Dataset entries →

★ ★ ★ ★ ★

(* ===== verification/EtharpOk.v ===== *)
(** The operations of etharp.c preserve the invariant of the table, and what
    they do for the packets that wait. *)
From S2P Require Import Prelude CMem Memp Pbuf IpAddr Packets Ethernet Etharp EtharpInv.

Section Table.

Lemma lookup_set {X} (t : list X) k x j y : (<[k := x]> t) !! j = Some y ->
  (j = k /\ y = x /\ (k < length t)%nat) \/ (j <> k /\ t !! j = Some y).
Proof.
  destruct (decide (j = k)) as [->|Hne]; intros Hj.
  - left. pose proof Hj as Hl. apply lookup_lt_Some in Hl. rewrite length_insert in Hl.
    rewrite list_lookup_insert_eq in Hj by done. by injection Hj as <-.
  - right. by rewrite list_lookup_insert_ne in Hj by done.
Qed.

(** Writing one entry and its queue. *)
Lemma table_ok_set ns t Q k e' l' : table_ok ns t Q ->
  (length l' <= Z.to_nat ARP_QUEUE_LEN)%nat /\ (state e' <> ETHARP_STATE_PENDING -> l' = []) ->
  is_u16 (ctime e') /\ (is_empty e' = false -> ctime e' < ARP_MAXAGE) /\
    (state e' = ETHARP_STATE_PENDING -> ctime e' < ARP_MAXPENDING) ->
  (is_empty e' = false -> is_Some (ns !! enetif e') /\ (is_stable e' = true -> length (ethaddr e') = 6%nat)) ->
  (is_empty e' = false -> forall j f, j <> k -> t !! j = Some f -> is_empty f = false ->
     ipaddr f = ipaddr e' -> enetif f = enetif e' -> False) ->
  table_ok ns (<[k := e']> t) (<[k := l']> Q).
Proof.
  intros [T1 T2 T3 T4 T5] Hq Ha Hl Hu.
  assert (Hin : forall e, e ∈ <[k := e']> t -> e = e' \/ e ∈ t).
  { intros e (j & Hj)%list_elem_of_lookup. apply lookup_set in Hj as [(_ & -> & _)|[_ Hj]]; [by left|].
    right. by eapply list_elem_of_lookup_2. }
  constructor.
  - by rewrite length_insert.
  - intros i e l He Hl'. apply lookup_set in He as [(-> & -> & _)|[Hne He]];
      apply lookup_set in Hl' as [(E & -> & _)|[Hne' Hl']]; try done. by eapply T2.
  - intros e [->|He]%Hin; [done|by apply T3].
  - intros e [->|He]%Hin; [done|by apply T4].
  - intros i j e f He Hf Ee Ef Hip Hn. apply lookup_set in He as [(-> & -> & _)|[Hne He]];
      apply lookup_set in Hf as [(-> & -> & _)|[Hne' Hf]]; try done.
    + exfalso. by eapply (Hu Ee j f).
    + exfalso. by eapply (Hu Ef i e).
    + by eapply T5.
Qed.

(** Changing state, age or address of an entry that keeps its key. *)
Lemma table_ok_touch ns t Q k e e' l l' : table_ok ns t Q -> t !! k = Some e -> Q !! k = Some l ->
  is_empty e = false -> ipaddr e' = ipaddr e -> enetif e' = enetif e ->
  (length l' <= Z.to_nat ARP_QUEUE_LEN)%nat /\ (state e' <> ETHARP_STATE_PENDING -> l' = []) ->
  is_u16 (ctime e') /\ ctime e' < ARP_MAXAGE /\ (state e' = ETHARP_STATE_PENDING -> ctime e' < ARP_MAXPENDING) ->
  (is_stable e' = true -> length (ethaddr e') = 6%nat) ->
  table_ok ns (<[k := e']> t) (<[k := l']> Q).
Proof.
  intros Ht Hk Hl He Ei En Hq (Ha1 & Ha2 & Ha3) Hs. apply table_ok_set; [done|done|exact (conj Ha1 (conj (fun _ => Ha2) Ha3))|..].
  - intros _. rewrite En. split; [|done]. apply (tab_link _ _ _ Ht e); [by eapply list_elem_of_lookup_2|done].
  - intros _ j f Hne Hj Hf Eq1 Eq2. apply Hne. apply (tab_unique _ _ _ Ht j k f e Hj Hk Hf He); congruence.
Qed.

(** An entry becomes free. *)
Lemma table_ok_free ns t Q k : table_ok ns t Q -> table_ok ns (<[k := free_slot]> t) (<[k := []]> Q).
Proof.
  intros Ht. apply table_ok_set; [done|..]; cbn; try done.
  split; [lia|done].
Qed.

Lemma table_ok_netifs ns ns' t Q : ns' = ns -> table_ok ns t Q -> table_ok ns' t Q.
Proof. by intros ->. Qed.

Lemma elems_clear Q j l : NoDup (elems Q) -> Q !! j = Some l ->
  list_to_set (elems Q) ∖ list_to_set l.*1 =@{gset Z} list_to_set (elems (<[j := []]> Q)).
Proof.
  intros Hn Hl. destruct (concat_split _ _ _ Hl) as (R & HR & HR'). specialize (HR' []).
  unfold elems in *. rewrite HR, fmap_app in Hn. apply NoDup_app in Hn as (_ & Hd & _).
  apply set_eq. intros x. rewrite elem_of_difference, !elem_of_list_to_set. rewrite HR, HR', fmap_app, elem_of_app.
  cbn [app]. split; [tauto|]. intros Hx. split; [by right|]. intros Hx'. by apply (Hd x).
Qed.
End Table.

Section Queues.

Lemma qchain_snoc m h l a pa r p : qchain m h (l ++ [(a, pa)]) -> NoDup (l ++ [(a, pa)]).*1 -> ~ (r ∈ (l ++ [(a, pa)]).*1) ->
  r <> 0 -> p <> 0 -> qchain (<[a := mkQ r pa]> (<[r := mkQ 0 p]> m)) h ((l ++ [(a, pa)]) ++ [(r, p)]).
Proof.
  revert h. induction l as [|[x px] l IH]; intros h Hq Hn Hr Hr0 Hp0.
  - destruct Hq as (-> & Ha & Hpa & nxt & _ & _). cbn in *. rewrite list_elem_of_singleton in Hr.
    repeat (split; [done|]). exists r. rewrite lookup_insert_eq. split; [done|]. repeat (split; [done|]). exists 0.
    rewrite lookup_insert_ne by (by intros ->). by rewrite lookup_insert_eq.
  - destruct Hq as (-> & Hx & Hpx & nxt & Hm & Hq). cbn [app fmap list_fmap fst] in Hn, Hr.
    apply NoDup_cons in Hn as [Hxn Hn]. apply not_elem_of_cons in Hr as [Hrx Hr]. cbn [app].
    repeat (split; [done|]). exists nxt. split; [|by apply IH].
    rewrite !lookup_insert_ne; [done|done|]. intros ->. apply Hxn. rewrite fmap_app. apply elem_of_app. right. left.
Qed.

(** The store after a new element [r] was put at the end of a queue. *)
Definition pushed (m : gmap Z etharp_q_entry) (l : list (Z * Z)) (r p : Z) : gmap Z etharp_q_entry :=
  match last l with
  | Some (a, pa) => <[a := mkQ r pa]> (<[r := mkQ 0 p]> m)
  | None => <[r := mkQ 0 p]> m
  end.
Lemma qchain_push m h l r p : qchain m h l -> NoDup l.*1 -> ~ (r ∈ l.*1) -> r <> 0 -> p <> 0 ->
  qchain (pushed m l r p) (if h =? 0 then r else h) (l ++ [(r, p)]).
Proof.
  intros Hq Hn Hr Hr0 Hp0. unfold pushed. induction l as [|[a pa] l _] using rev_ind.
  - cbn in Hq. subst h. cbn. repeat (split; [done|]). exists 0. by rewrite lookup_insert_eq.
  - rewrite last_snoc. destruct (Z.eqb_spec h 0) as [->|_]; [|by apply qchain_snoc].
    by destruct l as [|[x px] l]; destruct Hq as (<- & ? & _).
Qed.
Lemma pushed_other m l r p x : ~ (x ∈ l.*1) -> x <> r -> pushed m l r p !! x = m !! x.
Proof.
  intros Hx Hr. unfold pushed. destruct (last l) as [[a pa]|] eqn:E; [|by apply lookup_insert_ne].
  rewrite lookup_insert_ne; [by apply lookup_insert_ne|]. intros ->. apply Hx.
  apply last_Some in E as [l' ->]. rewrite fmap_app. apply elem_of_app. right. left.
Qed.
Lemma queues_apart Q (i j : nat) l y a : NoDup (elems Q) -> Q !! i = Some l -> Q !! j = Some y -> j <> i -> a ∈ y.*1 -> ~ (a ∈ l.*1).
Proof.
  intros Hn Hl Hy Hne Ha Hal. destruct (concat_split _ _ _ Hl) as (R & HR & HR'). specialize (HR' []). cbn [app] in HR'.
  unfold elems in Hn. rewrite HR, fmap_app in Hn. apply NoDup_app in Hn as (_ & Hd & _). apply (Hd a Hal).
  apply list_elem_of_fmap in Ha as (x & -> & Hx). apply list_elem_of_fmap. exists x. split; [done|]. rewrite <- HR'.
  eapply queue_in; [|exact Hx]. by rewrite list_lookup_insert_ne.
Qed.
Lemma qchain_last m h l a pa : qchain m h (l ++ [(a, pa)]) -> m !! a = Some (mkQ 0 pa).
Proof.
  revert h. induction l as [|[x px] l IH]; intros h; [|intros (_ & _ & _ & nxt & _ & Hq); by eapply IH].
  intros (_ & _ & _ & nxt & Hm & Hq). cbn in Hq. by subst.
Qed.
End Queues.

Section Ok.
Context {A D : Type} `{PbufHeap A} `{LinkOk D}.
Abbreviation Arp := (arp A D).
Abbreviation packets := (gmap Z (list (Z * pbuf))).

★ ★ ★ ★ ★

Exercise goal →
From the records above, print only the lines between the one holding "- intros _ j" and the one holding "(** The store", inclusive, exactly as they stand.

Solution to this task →
  - intros _ j f Hne Hj Hf Eq1 Eq2. apply Hne. apply (tab_unique _ _ _ Ht j k f e Hj Hk Hf He); congruence.
Qed.

(** An entry becomes free. *)
Lemma table_ok_free ns t Q k : table_ok ns t Q -> table_ok ns (<[k := free_slot]> t) (<[k := []]> Q).
Proof.
  intros Ht. apply table_ok_set; [done|..]; cbn; try done.
  split; [lia|done].
Qed.

Lemma table_ok_netifs ns ns' t Q : ns' = ns -> table_ok ns t Q -> table_ok ns' t Q.
Proof. by intros ->. Qed.

Lemma elems_clear Q j l : NoDup (elems Q) -> Q !! j = Some l ->
  list_to_set (elems Q) ∖ list_to_set l.*1 =@{gset Z} list_to_set (elems (<[j := []]> Q)).
Proof.
  intros Hn Hl. destruct (concat_split _ _ _ Hl) as (R & HR & HR'). specialize (HR' []).
  unfold elems in *. rewrite HR, fmap_app in Hn. apply NoDup_app in Hn as (_ & Hd & _).
  apply set_eq. intros x. rewrite elem_of_difference, !elem_of_list_to_set. rewrite HR, HR', fmap_app, elem_of_app.
  cbn [app]. split; [tauto|]. intros Hx. split; [by right|]. intros Hx'. by apply (Hd x).
Qed.
End Table.

Section Queues.

Lemma qchain_snoc m h l a pa r p : qchain m h (l ++ [(a, pa)]) -> NoDup (l ++ [(a, pa)]).*1 -> ~ (r ∈ (l ++ [(a, pa)]).*1) ->
  r <> 0 -> p <> 0 -> qchain (<[a := mkQ r pa]> (<[r := mkQ 0 p]> m)) h ((l ++ [(a, pa)]) ++ [(r, p)]).
Proof.
  revert h. induction l as [|[x px] l IH]; intros h Hq Hn Hr Hr0 Hp0.
  - destruct Hq as (-> & Ha & Hpa & nxt & _ & _). cbn in *. rewrite list_elem_of_singleton in Hr.
    repeat (split; [done|]). exists r. rewrite lookup_insert_eq. split; [done|]. repeat (split; [done|]). exists 0.
    rewrite lookup_insert_ne by (by intros ->). by rewrite lookup_insert_eq.
  - destruct Hq as (-> & Hx & Hpx & nxt & Hm & Hq). cbn [app fmap list_fmap fst] in Hn, Hr.
    apply NoDup_cons in Hn as [Hxn Hn]. apply not_elem_of_cons in Hr as [Hrx Hr]. cbn [app].
    repeat (split; [done|]). exists nxt. split; [|by apply IH].
    rewrite !lookup_insert_ne; [done|done|]. intros ->. apply Hxn. rewrite fmap_app. apply elem_of_app. right. left.
Qed.

(** The store after a new element [r] was put at the end of a queue. *)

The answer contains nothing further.